Task brief — Somewhere below is a line with "StringRef.back m s = AssertionFailed" and, later, a line with "split; [|split; [|split]]."; repeat those two lines and all the lines between them, exactly as they are.

Excerpts from a dataset
┄┄┄┄┄┄

(** X21: on a non-empty view [front()] and [back()] return the first and
    the last byte, and [operator[]] at an index below [size()] the byte of
    that position; on the empty view [front()] and [back()] fail their
    assertion, and so does [operator[]] at any index from [size()] on. *)
Theorem StringRef_front_back_index (m : Memory byte) (s : StringRef.t) (i : Z) :
  SizeT.in_range (StringRef.size s) ->
  0 <= i ->
  (StringRef.size s <> 0 ->
   exists x y,
     StringRef.front m s = Ok x /\ StringRef.back m s = Ok y
     /\ nth_error (StringRef.bytes m s) 0 = Some x
     /\ nth_error (StringRef.bytes m s) (Z.to_nat (StringRef.size s - 1)) = Some y)
  /\ (StringRef.size s = 0 ->
      StringRef.front m s = AssertionFailed "!empty()"
      /\ StringRef.back m s = AssertionFailed "!empty()")
  /\ (i < StringRef.size s ->
      exists x, StringRef.index m s i = Ok x
                /\ nth_error (StringRef.bytes m s) (Z.to_nat i) = Some x)
  /\ (StringRef.size s <= i -> StringRef.index m s i = AssertionFailed "Invalid index!").
Proof.
  unfold StringRef.size. intros Hlen Hi. unfold SizeT.in_range in Hlen.
  split; [|split; [|split]].
  - intros Hne. unfold StringRef.front, StringRef.back, StringRef.empty, assert.
    destruct (Z.eqb_spec (StringRef.Length s) 0) as [E|_]; [contradiction|]. cbn [negb].
    eexists. eexists. split; [reflexivity|]. split; [reflexivity|].
    unfold StringRef.bytes. rewrite !cells_nth_error by lia.
    rewrite sub_in_range by lia. rewrite Z2Nat.id by lia. split; reflexivity.
  - intros E. unfold StringRef.front, StringRef.back, StringRef.empty. rewrite E.
    split; reflexivity.
  - intros Hlt. unfold StringRef.index, StringRef.char_at, assert.
    destruct (Z.ltb_spec i (StringRef.Length s)) as [_|Hge]; [|lia].
    eexists. split; [reflexivity|]. unfold StringRef.bytes.
    rewrite cells_nth_error by lia. rewrite Z2Nat.id by lia. reflexivity.
  - intros Hge. unfold StringRef.index, assert.
    destruct (Z.ltb_spec i (StringRef.Length s)) as [Hlt|_]; [lia|reflexivity].
Qed.

Lemma StringRef_front_back_index_witness :
  (exists x y,
     StringRef.front ram hello_world = Ok x /\ StringRef.back ram hello_world = Ok y
     /\ nth_error (text "hello world") 0 = Some x
     /\ nth_error (text "hello world") 10 = Some y)
  /\ StringRef.front ram StringRef.default = AssertionFailed "!empty()"
  /\ StringRef.index ram hello_world 11 = AssertionFailed "Invalid index!".
Proof.
  assert (H11 : SizeT.in_range (StringRef.size hello_world)) by size_t_lit.
  assert (H0 : SizeT.in_range (StringRef.size StringRef.default)) by size_t_lit.
  assert (Hi : 0 <= 11) by (vm_compute; discriminate).
  pose proof (StringRef_front_back_index ram hello_world 11 H11 Hi) as (Hfb & _ & _ & Hout).
  pose proof (StringRef_front_back_index ram StringRef.default 11 H0 Hi) as (_ & He & _).
  split; [|split].
  - apply Hfb. vm_compute. discriminate.
  - apply He. reflexivity.
  - apply Hout. vm_compute. discriminate.
Defined.

(** ** StringRef: splitting again *)




(** ** StringRef: construction and conversion *)

Lemma strlen_terminated (m : Memory byte) (n fuel : nat) (p : ptr) :
  (forall j, 0 <= j < Z.of_nat n -> m (p + j) <> x00) ->
  m (p + Z.of_nat n) = x00 ->
  (n < fuel)%nat ->
  strlen fuel m p = Some (Z.of_nat n).
Proof.
  revert fuel p. induction n as [|n IH]; intros fuel p Hnz Hz Hfuel.
  - destruct fuel as [|fuel]; [lia|]. cbn [strlen].
    rewrite Z.add_0_r in Hz. rewrite Hz. reflexivity.
  - destruct fuel as [|fuel]; [lia|]. cbn [strlen].
    rewrite byte_eqb_neq.
    + rewrite (IH fuel (p + 1)).
      * cbn [option_map]. f_equal. lia.
      * intros j Hj. replace (p + 1 + j) with (p + (1 + j)) by lia. apply Hnz. lia.
      * replace (p + 1 + Z.of_nat n) with (p + Z.of_nat (S n)) by lia. exact Hz.
      * lia.
    + specialize (Hnz 0). rewrite Z.add_0_r in Hnz. apply Hnz. lia.
Qed.

(** X23: the constructor from a non-null C string whose first zero byte
    is at offset [n] returns, as soon as [strlen] may read more than [n]
    bytes, the view of the [n] bytes before the terminator: the terminator
    is not part of the view and no byte of the view is zero. *)
Theorem StringRef_of_cstr_measures (m : Memory byte) (Str : ptr) (n : Z) (fuel : nat) :
  Str <> nullptr ->
  0 <= n ->
  (forall j, 0 <= j < n -> m (Str + j) <> x00) ->
  m (Str + n) = x00 ->
  (Z.to_nat n < fuel)%nat ->
  StringRef.of_cstr fuel m Str = Some (StringRef.mk Str n)
  /\ StringRef.construct fuel m (StringRef.ArgCStr Str) = Some (Some (StringRef.mk Str n))
  /\ ~ In x00 (StringRef.bytes m (StringRef.mk Str n))
  /\ StringRef.str m (StringRef.mk Str n) = StringRef.bytes m (StringRef.mk Str n).
Proof.
  intros HStr Hn Hnz Hz Hfuel.
  assert (E : StringRef.of_cstr fuel m Str = Some (StringRef.mk Str n)).
  { unfold StringRef.of_cstr.
    destruct (Z.eqb_spec Str nullptr) as [Heq|_]; [contradiction|]. cbn [negb].
    rewrite (strlen_terminated m (Z.to_nat n) fuel Str).
    - cbn [option_map]. rewrite Z2Nat.id by exact Hn. reflexivity.
    - rewrite Z2Nat.id by exact Hn. exact Hnz.
    - rewrite Z2Nat.id by exact Hn. exact Hz.
    - exact Hfuel. }
  split; [exact E|]. split; [cbn [StringRef.construct]; rewrite E; reflexivity|]. split.
  - rewrite In_bytes by exact Hn. cbn [StringRef.Length]. unfold StringRef.char_at.
    cbn [StringRef.Data]. intros (j & Hj & Hc). exact (Hnz j Hj Hc).
  - unfold StringRef.str, StringRef.bytes. cbn [StringRef.Data StringRef.Length].
    destruct (Z.eqb_spec Str nullptr) as [Heq|_]; [contradiction|reflexivity].
Qed.

Lemma StringRef_of_cstr_measures_witness :
  StringRef.of_cstr 12 ram 4096 = Some hello_world
  /\ ~ In x00 (StringRef.bytes ram hello_world).
Proof.
  assert (Hnz : forall j, 0 <= j < 11 -> ram (4096 + j) <> x00).
  { intros j Hj.
    assert (Hc : j = 0 \/ j = 1 \/ j = 2 \/ j = 3 \/ j = 4 \/ j = 5 \/ j = 6 \/ j = 7
                 \/ j = 8 \/ j = 9 \/ j = 10) by lia.
    repeat (destruct Hc as [-> | Hc]; [vm_compute; discriminate|]).
    subst j. vm_compute. discriminate. }
  assert (Hp : 4096 <> nullptr) by (vm_compute; discriminate).
  assert (H0 : 0 <= 11) by (vm_compute; discriminate).
  assert (Hf : (Z.to_nat 11 < 12)%nat) by (vm_compute; repeat constructor).
  pose proof (StringRef_of_cstr_measures ram 4096 11 12 Hp H0 Hnz eq_refl Hf)
    as (E & _ & Hno & _).
  split; [exact E | exact Hno].
Defined.

(** X24: given the address of the literal [""], a non-null address holding
    a zero byte, [withNullAsEmpty] turns a null pointer into the empty view
    over that literal, is the C-string constructor on any other pointer, and
    never returns a view whose data is null; the C-string constructor
    itself keeps the null data.  [str()] of a view with null data is the
    empty string whatever its length. *)
Theorem StringRef_withNullAsEmpty_not_null (m : Memory byte) (lit : ptr) (fuel : nat) :
  lit <> nullptr ->
  m lit = x00 ->
  (0 < fuel)%nat ->
  StringRef.withNullAsEmpty fuel m lit nullptr = Some (StringRef.mk lit 0)
  /\ (forall data, data <> nullptr ->
        StringRef.withNullAsEmpty fuel m lit data = StringRef.of_cstr fuel m data)
  /\ (forall data r, StringRef.withNullAsEmpty fuel m lit data = Some r ->
        StringRef.Data r <> nullptr)
  /\ StringRef.Data (StringRef.mk nullptr 0) = nullptr
  /\ StringRef.of_cstr fuel m nullptr = Some (StringRef.mk nullptr 0)
  /\ (forall n, StringRef.str m (StringRef.mk nullptr n) = []).
Proof.
  intros Hlit Hz Hfuel.
  assert (El : StringRef.of_cstr fuel m lit = Some (StringRef.mk lit 0)).
  { unfold StringRef.of_cstr.
    destruct (Z.eqb_spec lit nullptr) as [E|_]; [contradiction|]. cbn [negb].
    destruct fuel as [|fuel]; [lia|]. cbn [strlen]. rewrite Hz. reflexivity. }
  split; [exact El|]. split; [|split; [|split; [|split]]]; try reflexivity.
  - intros data Hd. unfold StringRef.withNullAsEmpty.
    destruct (Z.eqb_spec data nullptr) as [E|_]; [contradiction|reflexivity].
  - intros data r. unfold StringRef.withNullAsEmpty.
    destruct (Z.eqb_spec data nullptr) as [E|Hd]; cbn [negb].
    + rewrite El. intros H. injection H as <-. exact Hlit.
    + unfold StringRef.of_cstr.
      destruct (Z.eqb_spec data nullptr) as [E|_]; [contradiction|]. cbn [negb].
      destruct (strlen fuel m data); cbn [option_map]; [|discriminate].
      intros H. injection H as <-. exact Hd.
Qed.

Lemma StringRef_withNullAsEmpty_not_null_witness :
  StringRef.withNullAsEmpty 1 ram 9000 nullptr = Some (StringRef.mk 9000 0)
  /\ StringRef.withNullAsEmpty 12 ram 9000 4096 = Some hello_world.
Proof.
  assert (Hl : 9000 <> nullptr) by (vm_compute; discriminate).
  assert (H1 : (0 < 1)%nat) by repeat constructor.
  assert (H12 : (0 < 12)%nat) by repeat constructor.
  pose proof (StringRef_withNullAsEmpty_not_null ram 9000 1 Hl eq_refl H1) as (E & _).
  pose proof (StringRef_withNullAsEmpty_not_null ram 9000 12 Hl eq_refl H12) as (_ & Hd & _).
  split; [exact E|]. rewrite Hd; [reflexivity|]. vm_compute. discriminate.
Defined.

┄┄┄┄┄┄

Response box —
      /\ StringRef.back m s = AssertionFailed "!empty()")
  /\ (i < StringRef.size s ->
      exists x, StringRef.index m s i = Ok x
                /\ nth_error (StringRef.bytes m s) (Z.to_nat i) = Some x)
  /\ (StringRef.size s <= i -> StringRef.index m s i = AssertionFailed "Invalid index!").
Proof.
  unfold StringRef.size. intros Hlen Hi. unfold SizeT.in_range in Hlen.
  split; [|split; [|split]].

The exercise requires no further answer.